Abstract: : Purpose: Nearly all retinal prosthetics have focused on electrical stimulation of the nervous system. We are developing a novel prosthetic interface for the retina based on neurotransmitter delivery. In the past, we demonstrated the ability to stimulate individual rat pheochromacytoma cells (PC12 cell line) using microfluidic delivery through micron-sized apertures. This delivery was highly reproducible, very controllable, and quantifiable, but this early stage device was limited to a single stimulation site and crude microfluidics. We show now the construction of a chip of implantable size with multiple stimulation sites and improved fluidic delivery. Methods: Using silicon microfabrication techniques, we created a 2x2 arrays of 5 µm apertures in thin (500 nm) silicon nitride membranes, with open access to both sides of the apertures.
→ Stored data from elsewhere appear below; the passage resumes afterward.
(** The namedtuple [response(http, html)]; [html] is [None] for an exception
    class without docstring. *)
Record response := Response { http : Z; html : option string }.

(** The fields of [HttpClient] that [get] and [post] touch. *)
Record HttpClient := Client {
  headers : gmap string string;   (* self.session.headers *)
  timeout : Z                     (* self.timeout *)
}.

Section client.
(** [search_engines.utils] is not part of the sources at hand: its three
    string functions are parameters. *)
Variables (unquote_url quote_url decode_bytes : string → string).
(** The network: what [session.get] and [session.post] answer for the
    headers of the session, the page, the form data and the timeout. *)
Variable Data : Type.
Variable session_get : gmap string string → string → Z → result reply.
Variable session_post : gmap string string → string → Data → Z → result reply.

Definition _quote (url : string) : string :=
  if decide (decode_bytes (unquote_url url) = decode_bytes url)
  then quote_url url
  else url.

Definition get (self : HttpClient) (page : string)
  : result response * HttpClient :=
  let page := _quote page in
  match session_get (headers self) page (timeout self) with
  | Ok req =>
      let self := Client (<["Referer" := page]> (headers self)) (timeout self) in
      (Ok (Response (status_code req) (Some (text req))), self)
  | Raised (RequestException _ doc) => (Ok (Response 0 doc), self)
  | Raised e => (Raised e, self)
  end.

Definition post (self : HttpClient) (page : string) (data : Data)
  : result response * HttpClient :=
  let page := _quote page in
  match session_post (headers self) page data (timeout self) with
  | Ok req =>
      let self := Client (<["Referer" := page]> (headers self)) (timeout self) in
      (Ok (Response (status_code req) (Some (text req))), self)
  | Raised (RequestException _ doc) => (Ok (Response 0 doc), self)
  | Raised e => (Raised e, self)
  end.
End client.

End http_client.

(** ** The engine adapters *)

(** What [engine.search(term, pages)] returns: three parallel lists, read with
    [links()], [titles()] and [text()]. *)
Record search_results := SearchResults {
  links : list string;
  titles : list string;
  text : list string
}.

Definition Engine : Type := string → nat → search_results.

(** [for i, _title in enumerate(titles): titles[i] = f'{tag} {_title}'],
    on the list in place. *)
Definition prepend_tag (tag : string) (titles : list string) : list string :=
  foldl (λ titles i,
           match titles !! i with
           | Some _title => <[i := tag +:+ " " +:+ _title]> titles
           | None => titles
           end)
        titles (seq 0 (length titles)).

Definition is_FileNotFoundError (e : exn) : bool :=
  match e with FileNotFoundError _ => true | _ => false end.

(** [except (EOFError, KeyboardInterrupt)]. *)
Definition is_quit (e : exn) : bool :=
  match e with EOFError | KeyboardInterrupt => true | _ => false end.

(** [print(a, b)]. *)
Definition print2 (a b : string) : io unit := print (a +:+ " " +:+ b).

(** The [__main__] block of both programs; [sys.exit()] without a code ends
    with status 0. *)
Definition run_main (main : io unit) : io unit :=
  try_except main is_quit
    (λ _, print (" *** Keyboard interrupt: User has quit the program ***"
                 +:+ Py.nl) ;;
          sys_exit 0).

(** ** multi_search.py *)

Module multi_search.

Definition author : string := "Craig Echt".
Definition copyright : string := "Copyright (C) 2022 C.S. Echt".
Definition license : string := "GNU General Public License".
Definition program_name : string := "multi_search.py".
Definition project_url : string :=
  "https://github.com/csecht/Search-Engines-Scraper".
Definition version : string := "0.3.8".
Definition credits : string := "Tasos M Adamopoulos (tasos-py) and Mario Vilas".
Definition dev_environment : string := "Python 3.8".
Definition status : string := "Development Status :: 1 - Alpha".

Definition engine_names : Py.dict string string :=
  [("DDG", "DuckDuckGo"); ("Moj", "Mojeek"); ("SP", "Startpage");
   ("MG", "MetaGer")].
Fluidic delivery channels within a photodefinable polymer (SU-8) are aligned to each aperture and attached to one side of the membrane. Neurotransmitters are delivered through these channels, using pressure-driven or electroosmotic flow. Excitable cells (PC12) are cultured on the surface of the device and imaged using Ca2+-sensitive dyes with a laser-scanning, confocal microscope. Results: We fabricated chips so that the microfluidic channel for each aperture (stimulation "pixel") was individually addressable by an electronic signal. A valve-less and highly efficient pumping system, based on an electroosmotic flow, activated the release of neurotransmitter from each aperture in the array. Depending on the microfluidic reservoir, each aperture could be triggered to release a different neurotransmitter. When PC12 cells were cultured on the chip surface, we could stimulate individual cells that were near specific apertures, with a limit of resolution of a ~5-10 µm in diameter. Devices made from a flexible polymer, covering 1.5 x 1.5 mm2 with a thickness of 250 µm, have been successfully implanted into the rabbit subretinal space. Conclusions: We show the construction of an implantable multi-stimulation neurotransmitter based prosthetic device. It can stimulate cells neurochemically in a reproducible and controllable manner at an array of locations. Our next goal is to evaluate retinal stimulation from within the subretinal and epiretinal space.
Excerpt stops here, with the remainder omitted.